Bowdoin Rugby Football Club is the men's rugby club of Bowdoin College, founded in 1969 with a combination of students from Bowdoin and men from Portland, Maine. The BRFC shares its origins with the Portland Rugby Club, making it one of the oldest rugby teams in the state of Maine. It is one of the largest non-varsity sports teams at Bowdoin.

History
In 1969, an undergrad named John Philipsborn was kicked off the lacrosse team and with the encouragement of the Bowdoin College President Roger Howell, cobbled together a small group of students and men from Portland, Maine, to learn about a sport that at the time was very foreign to most people at Bowdoin. This group informally existed for a couple years—the first match was against Brown (lost)—but they did beat Dartmouth during the first season.  After a few seasons, the Portland players split off to form the Portland Rugby Club. Jes Staley, a known Jeffrey Epstein associate , was one of the initial members of the team .
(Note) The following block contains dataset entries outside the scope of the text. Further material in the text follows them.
(** Goroutine [i] is moved by its own steps only. *)
Lemma others_leave i t lb w w1 :
  lb <> WThread i -> wthreads w !! i = Some t -> step lb w = Some w1 -> wthreads w1 !! i = Some t.
Proof.
  intros Hne Ht E. unfold wstep in E. destruct (wdead w); [done|].
  assert (Hrep : forall v : wstate, wthreads v = wthreads w -> wthreads (report_schedule v) !! i = Some t).
  { intros v Hv. destruct (report_schedule_parts v) as (_ & _ & _ & _ & _ & ->). by rewrite Hv. }
  destruct lb as [mirror| | |now| |now| | | | |j lb|c| |j].
  1-9: destruct (wpc w); try done.
  - destruct (wL w); [done|]. injection E as <-. unfold w_start.
    destruct (String.eqb _ Disabled); [done|]. destruct (String.eqb _ Paused); [done|].
    by destruct (AddJob _ tt _) as [q [u|]].
  - destruct (mgr (wsh w)); by simplify_eq.
  - destruct (_ =? _); by simplify_eq.
  - destruct (_ =? _); by simplify_eq.
  - destruct (jm_schedule m); [destruct (AddJob _ tt _) as [q [u|]]|]; by simplify_eq.
  - simplify_eq. by apply Hrep.
  - destruct (Pop _ _) as [q [[u|]|]]; by simplify_eq.
  - destruct (ctrl_free w); by simplify_eq.
  - destruct (wexit w && _); by simplify_eq.
  - destruct (mgr (wsh w)); simplify_eq; [done|]. by destruct (_ || _).
  - destruct (wnew w); by simplify_eq.
  - apply lstep_slot in E as (_ & _ & _ & ->). done.
  - injection E as <-. cbn. by apply lookup_app_l_Some.
  - destruct (existsb _ _); [done|]. injection E as <-. cbn. by apply lookup_app_l_Some.
  - destruct (wthreads w !! j) as [u|] eqn:Eu; [|done]. assert (Hji : j <> i) by (by intros ->).
    destruct u; unfold tstep in E; repeat case_match; simplify_eq; cbn; by rewrite ?list_lookup_insert_ne.
Qed.

(** One step of the goroutine that serves [c]. *)
Lemma serving_step c i t w w1 :
  serves c t -> wthreads w !! i = Some t -> step (WThread i) w = Some w1 ->
  exists t1, wthreads w1 !! i = Some t1 /\ serves c t1 /\
    ((forall d1 d2, todo c d1 d2 t = todo c d1 d2 t1) /\ wsched w1 = wsched w /\ wsh w1 = wsh w /\ wnew w1 = wnew w \/
     exists d, shows c d w w1 /\ forall d1 d2, exists e1 e2, todo c e1 e2 t = d :: todo c d1 d2 t1).
Proof.
  intros Hs Ht E. unfold wstep in E. rewrite Ht in E. destruct (wdead w); [done|].
  assert (Hl : forall t' l, l = wthreads w -> <[i := t']> l !! i = Some t').
  { intros t' l ->. apply list_lookup_insert_eq. by eapply lookup_lt_Some. }
  destruct t as [[c0|]|c0|c0|c0|a|code| | | | | |code]; cbn [serves] in Hs; try done; subst; unfold tstep in E.
  - destruct (wL w); [done|]. injection E as <-. exists (TRemove c). split; [by apply Hl|]. split; [done|]. by left.
  - destruct (mu (wsched w)) eqn:Em.
    { apply blocked_for_ever in Em as (_ & Hr & _). by rewrite Hr in E. }
    rewrite (Remove_free _ Em) in E. injection E as <-. exists (TSwitch c). split; [by apply Hl|]. split; [done|].
    right. exists Flushed. split; [done|]. intros d1 d2. by exists d1, d2.
  - injection E as <-. exists (TAct c). split; [cbn; destruct (_ && _); by apply Hl|]. split; [done|].
    right. exists (Switched (disabled w)). split.
    + unfold shows, disabled, starts. destruct (cc_Cmd c), (_ =? _); done.
    + intros d1 d2. by exists (disabled w), d2.
  - injection E as <-. exists (command_action c (disabled w)). split; [by apply Hl|]. split; [apply command_serves|].
    right. exists (Chose (disabled w)). split; [done|]. intros d1 d2. exists d1, (disabled w). cbn [todo].
    unfold command_action. by destruct (cc_Cmd c), (cc_Force c), (disabled w).
  - destruct (ctrl_free w); [|done]. injection E as <-. exists (TReply 200). split; [by apply Hl|]. split; [done|].
    right. exists (Handed a). split; [done|]. intros d1 d2. by exists d1, d2.
  - injection E as <-. exists (TOver (answer_to c)). split; [by apply Hl|]. split; [done|].
    right. exists Answered. split; [done|]. intros d1 d2. by exists d1, d2.
Qed.

Lemma serving_run c i ls t w w' code :
  serves c t -> wthreads w !! i = Some t -> steps ls w = Some w' -> wthreads w' !! i = Some (TOver code) ->
  code = answer_to c /\ exists d1 d2, done_by c i w ls (todo c d1 d2 t) w'.
Proof.
  revert t w. induction ls as [|lb ls IH]; intros t w Hs Ht E Ho; cbn [wsteps] in E.
  - injection E as <-. rewrite Ht in Ho. injection Ho as ->. split; [done|]. exists true, true. constructor.
  - destruct (step lb w) as [w1|] eqn:E1; [|done].
    assert (Hlb : lb = WThread i \/ lb <> WThread i).
    { destruct lb as [| | | | | | | | | | | | |j]; try (by right).
      destruct (decide (j = i)) as [->|]; [by left|right; congruence]. }
    destruct Hlb as [->|Hne].
    + destruct (serving_step c i t w w1 Hs Ht E1) as (t1 & Ht1 & Hs1 & Hd).
      destruct (IH t1 w1 Hs1 Ht1 E Ho) as (Hc & d1 & d2 & Hr). split; [done|].
      destruct Hd as [(Htd & X1 & X2 & X3)|(d & Hsh & Htd)].
      * exists d1, d2. eapply done_silent; [done..|]. by rewrite Htd.
      * destruct (Htd d1 d2) as (e1 & e2 & He). exists e1, e2. rewrite He. by eapply done_deed.
    + destruct (IH t w1 Hs (others_leave i t lb w w1 Hne Ht E1) E Ho) as (Hc & d1 & d2 & Hr).
      split; [done|]. exists d1, d2. by eapply done_other.
Qed.

(** C13: A command that the worker has answered was carried out, whatever the scheduler,
    the loop of the job and other commands did between the steps of its handler: the
    handler has emptied the slot of the schedule, then begun a loop exactly if the
    command starts a job it found disabled, then handed the action of the command
    to the channel of the loop (none for a ping, none for the stop of a disabled
    job), and then answered 200, in this order and nothing else; only the update
    command, which no body decodes to, is answered 406. *)
Theorem answered_command_is_carried_out (c : ClientCmd) (w w1 w' : wstate) (ls : list wlabel) (code : Z) :
  step (WCommand (Some c)) w = Some w1 -> steps ls w1 = Some w' ->
  wthreads w' !! length (wthreads w) = Some (TOver code) ->
  code = answer_to c /\
  exists dis1 dis2, done_by c (length (wthreads w)) w1 ls
    ([Flushed; Switched dis1; Chose dis2] ++ (Handed <$> action_of c dis2) ++ [Answered]) w'.
Proof.
  intros E Hs Ho. assert (Ht : wthreads w1 !! length (wthreads w) = Some (TLock (Some c))).
  { unfold wstep in E. destruct (wdead w); [done|]. injection E as <-. cbn.
    by rewrite lookup_app_r, Nat.sub_diag by lia. }
  destruct (serving_run c _ ls (TLock (Some c)) w1 w' code eq_refl Ht Hs Ho) as (Hc & d1 & d2 & Hd). split; [done|].
  exists d1, d2. cbn [todo] in Hd. by rewrite after_choice_action in Hd.
Qed.
End worker.

(** ** The manager's half *)
Section relayed.
Context `{!Router} `{!MapRange} `{!SortSlice} (kc : kube_codecs).
Context {K : Type} `{!Client K JobSpec JobStatus, !ClientLaws K JobSpec JobStatus}
  `{!Client K AnnouncementSpec AnnouncementStatus} `{!Client K FileSpec FileStatus}.
Context (now : nat -> Z) (fetch_log : string -> reply).
Context (search : string -> outcome (Z * outcome giteaMsg)) (rfc3339 : string -> option Z).
Context (total : string) (doc : option mirrorz.MirrorZ).
#[local] Abbreviation engine_with post := (engine kc (K := K) now post fetch_log search rfc3339 total).
#[local] Abbreviation jobs := (stored (K := K) (Sp := JobSpec) (St := JobStatus)).

(** The request reaches [handleClientCmd]. *)
Lemma command_reaches post name pack body :
  Path.plain_name name = true ->
  engine_with post doc (mkHttp POST (job_path name (Some "cmd")) pack body) =
  (serve (K := K) now post fetch_log (RCmd name (bind cmd_codec body));; mret doc).
Proof.
  intros Hn. rewrite (engine_job kc now post fetch_log search rfc3339 total doc name (Some "cmd")); [|done| |done].
  - reflexivity.
  - by intros w [= <-].
Qed.

(** The answer of the manager to a command it has relayed. *)
Definition acknowledged (name : string) : call :=
  JSON StatusOK (BInfo ("successfully send command to mirror " +:+ name)).
(** What the manager does with a command, for any answer of the worker. *)
Lemma command_cases post name (b : bound ClientCmd) (k : K) cs es t p s' fl :
  kwf (Sp := JobSpec) (St := JobStatus) k ->
  (serve (K := K) now post fetch_log (RCmd name b);; mret doc) (mkHS k Free cs es t p) = (s', fl) ->
  let c := bound_value b in
  (posts s' = p /\ cc_Cmd c = CmdStop) \/
  (posts s' = p ++ [(name, c)] /\
   (cc_Cmd c = CmdStop -> exists o, jobs (cluster s') !! name = Some o /\ st_Status (Status o) = Paused) /\
   match post name c with
   | Ret (code, _, _) => code = 200 -> last (Gin.calls s') = Some (acknowledged name)
   | Err e | Panic e => last (Gin.calls s') = Some (JSON StatusInternalServerError
       (BError (("post command to mirror " +:+ name +:+ " fail: ") +:+ e)))
   end).
Proof.
  intros Hwf Hs c. run_handler Hs.
  unfold serve, handleClientCmd, post_command, ManagerJobs.GetJob. handler_steps. fold c.
  destruct (cc_Cmd c) eqn:Ec; job_steps; try (by left); right; (split; [done|]); (split; [try done|]);
    try (intros _; cbn [cluster set_mutex];
      match goal with Hg : kGet name k = Ret ?o, Hu : kStatusUpdate _ _ = (?k', ?j', None) |- _ =>
      destruct (update_after_get k k' name o j' _ Hwf Hg Hu) as (_ & -> & _ & _ & Hst) end;
      rewrite lookup_insert_eq; (eexists; split; [done|]; by rewrite Hst));
    cbn [Gin.calls set_mutex]; try (intros ->; done); intros; by rewrite last_snoc.
Qed.

(** A body that is no command starts the job: BindJSON answers 400, its error is
    ignored, and the zero command, a start, is posted to the worker and acknowledged
    when the worker answers 200. *)
Lemma malformed_command_starts_the_job post (name : string) (pack : bool) (k : K) cs es t p s' fl text oe :
  Path.plain_name name = true -> kwf (Sp := JobSpec) (St := JobStatus) k ->
  post name (mkClientCmd CmdStart false) = Ret (200, text, oe) ->
  engine_with post doc (mkHttp POST (job_path name (Some "cmd")) pack None) (mkHS k Free cs es t p) = (s', fl) ->
  Gin.calls s' = cs ++ [AbortWithError StatusBadRequest; acknowledged name] /\
  posts s' = p ++ [(name, mkClientCmd CmdStart false)].
Proof.
  intros Hn Hwf Hr Hs. rewrite command_reaches in Hs by done.
  run_handler Hs. unfold serve, handleClientCmd, post_command. handler_steps.
  cbn [bind bound_value bind_failed czero cmd_codec cc_Cmd]. job_steps; rewrite Hr in Hreply; simplify_eq.
  cbn. by rewrite <- app_assoc.
Qed.
End relayed.

(** *** A stop that arrives while the loop of the job has not yet taken the start of the
    tick: the handler waits for the channel until the loop has taken it. *)
Module RelayDemo.
Definition before : list wlabel := [WInit zeroJobStatus; WNext; WBegin; WTick 86401000000000; WTickSend].
Definition stop : ClientCmd := mkClientCmd CmdStop false.
Definition serving_labels : list wlabel :=
  [WThread 0; WThread 0; WLoop 0 LTop; WThread 0; WThread 0; WLoop 0 LRecv; WThread 0; WThread 0].
Definition w0 : wstate (H := nat) := Demo.at_ 1 before.
Definition w1 : wstate (H := nat) := Demo.at_ 1 (before ++ [WCommand (Some stop)]).
Definition w2 : wstate (H := nat) := Demo.at_ 1 (before ++ [WCommand (Some stop)] ++ serving_labels).
End RelayDemo.

Lemma answered_command_is_carried_out_witness :
  exists dis1 dis2, done_by [] 2 "debian" "1h0m0s" 1 86400 RelayDemo.stop 0 RelayDemo.w1 RelayDemo.serving_labels
    ([Flushed; Switched dis1; Chose dis2] ++ (Handed <$> action_of RelayDemo.stop dis2) ++ [Answered]) RelayDemo.w2.
Proof.
  apply (answered_command_is_carried_out [] 2 "debian" "1h0m0s" 1 86400 RelayDemo.stop RelayDemo.w0 RelayDemo.w1
    RelayDemo.w2 RelayDemo.serving_labels 200); vm_compute; reflexivity.
Defined.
By the mid 1970s, rugby at Bowdoin had fizzled out when a student named Tom Gimbel ('76) started it anew. Tom recruited a group of players that formed the organization that we have today. Tom recruited Bowdoin alumni such as Geoff Rusack, Peter Bernard and Jes Staley, a known Jeffrey Epstein associate.

During the mid-seventies era, and the club's knowledge of rugby was sustained by visiting professors and exchange students.  Traditions were developed and passed down from class to class by upper classmen.

In the early 1980s, a visiting professor math professor named Rob Curtis helped the team for a few seasons under the leadership of Chris Messerly and Neil Moses.

Women's rugby began in the early 1980s—encouragement and coaching provided by Bowdoin rugger David Weir.

In the mid-1980s, a local Maine resident named Brad Osborn informally helped coach the club.  In 1985, a (well deserved) suspension rocked the team and Andy Palmer ‘88 and other players recruited Rick Scala to start coaching and providing supervision per the request of then Bowdoin Athletic Director Sid Watson—Scala's first season was the fall of 1986.

In 1991, the mighty Bowdoin team defeated Middlebury College to win the NESCAC championship.

Bowdoin Ruggers have been selected to represent the New England Rugby Union, the Northeast Rugby Union  as well as the All-American Rugby Team.  The team is known for its strengths on the field as well as off.

The Bowdoin Men's Rugby Club won the John Hayes Award in 2007. The John Hayes Award is given annually to one team in the New England Rugby Football Union for sportsmanship.

Hazing Incidents 
In September 2012, four Bowdoin students were treated for alcohol poisoning at a local hospital. The transports stemmed from an off-campus gathering and a College House party, both of which were associated with the Men’s Rugby Team. The Office of Student Affairs determined that the men’s rugby team violated Bowdoin’s alcohol and hazing policies in light of events at an off-campus house and at the annual Epicuria party.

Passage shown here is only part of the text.